:: INSTRUCTIONS FOR THE TASK ::
In full and unchanged, output the entries that follow.
◇ ◇ ◇ ◇ ◇
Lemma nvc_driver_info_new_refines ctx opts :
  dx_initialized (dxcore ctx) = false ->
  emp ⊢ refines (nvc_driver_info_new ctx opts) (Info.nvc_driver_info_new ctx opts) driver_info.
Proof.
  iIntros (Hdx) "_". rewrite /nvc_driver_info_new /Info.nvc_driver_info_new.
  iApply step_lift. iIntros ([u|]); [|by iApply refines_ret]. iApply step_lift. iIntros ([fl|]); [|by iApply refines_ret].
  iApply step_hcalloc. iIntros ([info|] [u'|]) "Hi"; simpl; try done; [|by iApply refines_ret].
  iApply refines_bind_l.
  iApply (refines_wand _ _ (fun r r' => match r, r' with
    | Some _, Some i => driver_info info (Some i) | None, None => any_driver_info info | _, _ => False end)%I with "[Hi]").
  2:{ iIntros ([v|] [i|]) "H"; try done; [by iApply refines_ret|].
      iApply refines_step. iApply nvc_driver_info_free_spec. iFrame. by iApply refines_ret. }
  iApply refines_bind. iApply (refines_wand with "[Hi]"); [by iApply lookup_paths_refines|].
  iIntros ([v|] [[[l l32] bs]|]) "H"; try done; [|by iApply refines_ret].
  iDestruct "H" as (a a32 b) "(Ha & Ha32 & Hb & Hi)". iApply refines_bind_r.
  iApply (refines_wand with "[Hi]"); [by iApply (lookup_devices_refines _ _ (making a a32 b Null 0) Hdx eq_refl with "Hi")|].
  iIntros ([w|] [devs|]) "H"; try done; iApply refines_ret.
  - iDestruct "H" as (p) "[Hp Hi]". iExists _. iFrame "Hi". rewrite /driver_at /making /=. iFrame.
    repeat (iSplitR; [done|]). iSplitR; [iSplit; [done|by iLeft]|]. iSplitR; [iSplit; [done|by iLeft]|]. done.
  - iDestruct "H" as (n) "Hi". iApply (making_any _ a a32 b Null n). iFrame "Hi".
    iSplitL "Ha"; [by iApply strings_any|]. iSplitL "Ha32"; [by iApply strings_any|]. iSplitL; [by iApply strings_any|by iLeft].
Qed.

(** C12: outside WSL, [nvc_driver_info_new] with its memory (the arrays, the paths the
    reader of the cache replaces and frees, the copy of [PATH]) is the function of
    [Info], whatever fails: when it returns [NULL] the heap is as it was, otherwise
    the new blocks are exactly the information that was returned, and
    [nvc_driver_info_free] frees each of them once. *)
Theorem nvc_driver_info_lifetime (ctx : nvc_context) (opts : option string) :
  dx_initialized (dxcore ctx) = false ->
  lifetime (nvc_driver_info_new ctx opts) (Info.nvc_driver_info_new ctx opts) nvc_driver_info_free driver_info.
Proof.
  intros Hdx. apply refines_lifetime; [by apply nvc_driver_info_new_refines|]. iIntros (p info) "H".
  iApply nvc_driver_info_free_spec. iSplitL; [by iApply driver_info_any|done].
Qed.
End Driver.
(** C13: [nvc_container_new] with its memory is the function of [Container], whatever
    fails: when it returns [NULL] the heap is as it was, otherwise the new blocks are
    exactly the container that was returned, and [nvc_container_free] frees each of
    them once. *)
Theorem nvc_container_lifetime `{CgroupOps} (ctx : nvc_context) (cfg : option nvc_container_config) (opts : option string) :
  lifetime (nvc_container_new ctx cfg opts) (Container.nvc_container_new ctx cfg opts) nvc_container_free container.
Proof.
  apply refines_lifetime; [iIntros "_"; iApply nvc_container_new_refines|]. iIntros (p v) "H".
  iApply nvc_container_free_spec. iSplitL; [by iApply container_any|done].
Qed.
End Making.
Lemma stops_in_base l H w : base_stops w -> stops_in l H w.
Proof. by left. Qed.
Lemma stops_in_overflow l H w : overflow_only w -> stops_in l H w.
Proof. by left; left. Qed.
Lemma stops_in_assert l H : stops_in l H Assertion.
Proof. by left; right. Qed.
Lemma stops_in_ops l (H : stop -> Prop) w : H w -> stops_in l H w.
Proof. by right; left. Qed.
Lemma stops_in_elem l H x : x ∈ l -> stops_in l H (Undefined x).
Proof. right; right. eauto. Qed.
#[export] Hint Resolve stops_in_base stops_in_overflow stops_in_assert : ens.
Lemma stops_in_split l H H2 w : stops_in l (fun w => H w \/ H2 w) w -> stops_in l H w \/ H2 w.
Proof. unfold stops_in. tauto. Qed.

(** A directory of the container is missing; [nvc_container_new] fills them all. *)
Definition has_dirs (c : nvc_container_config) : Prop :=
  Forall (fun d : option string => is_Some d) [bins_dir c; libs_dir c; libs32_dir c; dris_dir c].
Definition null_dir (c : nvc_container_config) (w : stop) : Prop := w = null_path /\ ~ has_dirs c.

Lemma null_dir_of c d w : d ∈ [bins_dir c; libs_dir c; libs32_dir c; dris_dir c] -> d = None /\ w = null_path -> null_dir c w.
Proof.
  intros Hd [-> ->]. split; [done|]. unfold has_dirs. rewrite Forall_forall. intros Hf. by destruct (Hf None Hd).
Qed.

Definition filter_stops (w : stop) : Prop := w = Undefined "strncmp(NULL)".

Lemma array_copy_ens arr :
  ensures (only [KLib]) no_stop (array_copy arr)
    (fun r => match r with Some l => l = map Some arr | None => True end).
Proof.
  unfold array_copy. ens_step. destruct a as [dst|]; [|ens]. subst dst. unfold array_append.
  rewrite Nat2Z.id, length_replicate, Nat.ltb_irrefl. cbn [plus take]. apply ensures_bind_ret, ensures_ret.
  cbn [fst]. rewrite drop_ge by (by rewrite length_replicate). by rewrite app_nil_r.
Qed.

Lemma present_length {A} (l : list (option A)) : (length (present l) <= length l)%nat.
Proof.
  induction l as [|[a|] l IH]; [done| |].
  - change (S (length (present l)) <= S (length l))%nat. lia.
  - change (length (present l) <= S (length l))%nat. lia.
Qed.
◇ ◇ ◇ ◇ ◇
:: RESULT OF THE EXERCISE ::
Lemma nvc_driver_info_new_refines ctx opts :
  dx_initialized (dxcore ctx) = false ->
  emp ⊢ refines (nvc_driver_info_new ctx opts) (Info.nvc_driver_info_new ctx opts) driver_info.
Proof.
  iIntros (Hdx) "_". rewrite /nvc_driver_info_new /Info.nvc_driver_info_new.
  iApply step_lift. iIntros ([u|]); [|by iApply refines_ret]. iApply step_lift. iIntros ([fl|]); [|by iApply refines_ret].
  iApply step_hcalloc. iIntros ([info|] [u'|]) "Hi"; simpl; try done; [|by iApply refines_ret].
  iApply refines_bind_l.
  iApply (refines_wand _ _ (fun r r' => match r, r' with
    | Some _, Some i => driver_info info (Some i) | None, None => any_driver_info info | _, _ => False end)%I with "[Hi]").
  2:{ iIntros ([v|] [i|]) "H"; try done; [by iApply refines_ret|].
      iApply refines_step. iApply nvc_driver_info_free_spec. iFrame. by iApply refines_ret. }
  iApply refines_bind. iApply (refines_wand with "[Hi]"); [by iApply lookup_paths_refines|].
  iIntros ([v|] [[[l l32] bs]|]) "H"; try done; [|by iApply refines_ret].
  iDestruct "H" as (a a32 b) "(Ha & Ha32 & Hb & Hi)". iApply refines_bind_r.
  iApply (refines_wand with "[Hi]"); [by iApply (lookup_devices_refines _ _ (making a a32 b Null 0) Hdx eq_refl with "Hi")|].
  iIntros ([w|] [devs|]) "H"; try done; iApply refines_ret.
  - iDestruct "H" as (p) "[Hp Hi]". iExists _. iFrame "Hi". rewrite /driver_at /making /=. iFrame.
    repeat (iSplitR; [done|]). iSplitR; [iSplit; [done|by iLeft]|]. iSplitR; [iSplit; [done|by iLeft]|]. done.
  - iDestruct "H" as (n) "Hi". iApply (making_any _ a a32 b Null n). iFrame "Hi".
    iSplitL "Ha"; [by iApply strings_any|]. iSplitL "Ha32"; [by iApply strings_any|]. iSplitL; [by iApply strings_any|by iLeft].
Qed.

(** C12: outside WSL, [nvc_driver_info_new] with its memory (the arrays, the paths the
    reader of the cache replaces and frees, the copy of [PATH]) is the function of
    [Info], whatever fails: when it returns [NULL] the heap is as it was, otherwise
    the new blocks are exactly the information that was returned, and
    [nvc_driver_info_free] frees each of them once. *)
Theorem nvc_driver_info_lifetime (ctx : nvc_context) (opts : option string) :
  dx_initialized (dxcore ctx) = false ->
  lifetime (nvc_driver_info_new ctx opts) (Info.nvc_driver_info_new ctx opts) nvc_driver_info_free driver_info.
Proof.
  intros Hdx. apply refines_lifetime; [by apply nvc_driver_info_new_refines|]. iIntros (p info) "H".
  iApply nvc_driver_info_free_spec. iSplitL; [by iApply driver_info_any|done].
Qed.
End Driver.
(** C13: [nvc_container_new] with its memory is the function of [Container], whatever
    fails: when it returns [NULL] the heap is as it was, otherwise the new blocks are
    exactly the container that was returned, and [nvc_container_free] frees each of
    them once. *)
Theorem nvc_container_lifetime `{CgroupOps} (ctx : nvc_context) (cfg : option nvc_container_config) (opts : option string) :
  lifetime (nvc_container_new ctx cfg opts) (Container.nvc_container_new ctx cfg opts) nvc_container_free container.
Proof.
  apply refines_lifetime; [iIntros "_"; iApply nvc_container_new_refines|]. iIntros (p v) "H".
  iApply nvc_container_free_spec. iSplitL; [by iApply container_any|done].
Qed.
End Making.
Lemma stops_in_base l H w : base_stops w -> stops_in l H w.
Proof. by left. Qed.
Lemma stops_in_overflow l H w : overflow_only w -> stops_in l H w.
Proof. by left; left. Qed.
Lemma stops_in_assert l H : stops_in l H Assertion.
Proof. by left; right. Qed.
Lemma stops_in_ops l (H : stop -> Prop) w : H w -> stops_in l H w.
Proof. by right; left. Qed.
Lemma stops_in_elem l H x : x ∈ l -> stops_in l H (Undefined x).
Proof. right; right. eauto. Qed.
#[export] Hint Resolve stops_in_base stops_in_overflow stops_in_assert : ens.
Lemma stops_in_split l H H2 w : stops_in l (fun w => H w \/ H2 w) w -> stops_in l H w \/ H2 w.
Proof. unfold stops_in. tauto. Qed.

(** A directory of the container is missing; [nvc_container_new] fills them all. *)
Definition has_dirs (c : nvc_container_config) : Prop :=
  Forall (fun d : option string => is_Some d) [bins_dir c; libs_dir c; libs32_dir c; dris_dir c].
Definition null_dir (c : nvc_container_config) (w : stop) : Prop := w = null_path /\ ~ has_dirs c.

Lemma null_dir_of c d w : d ∈ [bins_dir c; libs_dir c; libs32_dir c; dris_dir c] -> d = None /\ w = null_path -> null_dir c w.
Proof.
  intros Hd [-> ->]. split; [done|]. unfold has_dirs. rewrite Forall_forall. intros Hf. by destruct (Hf None Hd).
Qed.

Definition filter_stops (w : stop) : Prop := w = Undefined "strncmp(NULL)".

Lemma array_copy_ens arr :
  ensures (only [KLib]) no_stop (array_copy arr)
    (fun r => match r with Some l => l = map Some arr | None => True end).
Proof.
  unfold array_copy. ens_step. destruct a as [dst|]; [|ens]. subst dst. unfold array_append.
  rewrite Nat2Z.id, length_replicate, Nat.ltb_irrefl. cbn [plus take]. apply ensures_bind_ret, ensures_ret.
  cbn [fst]. rewrite drop_ge by (by rewrite length_replicate). by rewrite app_nil_r.
Qed.

Lemma present_length {A} (l : list (option A)) : (length (present l) <= length l)%nat.
Proof.
  induction l as [|[a|] l IH]; [done| |].
  - change (S (length (present l)) <= S (length l))%nat. lia.
  - change (length (present l) <= S (length l))%nat. lia.
Qed.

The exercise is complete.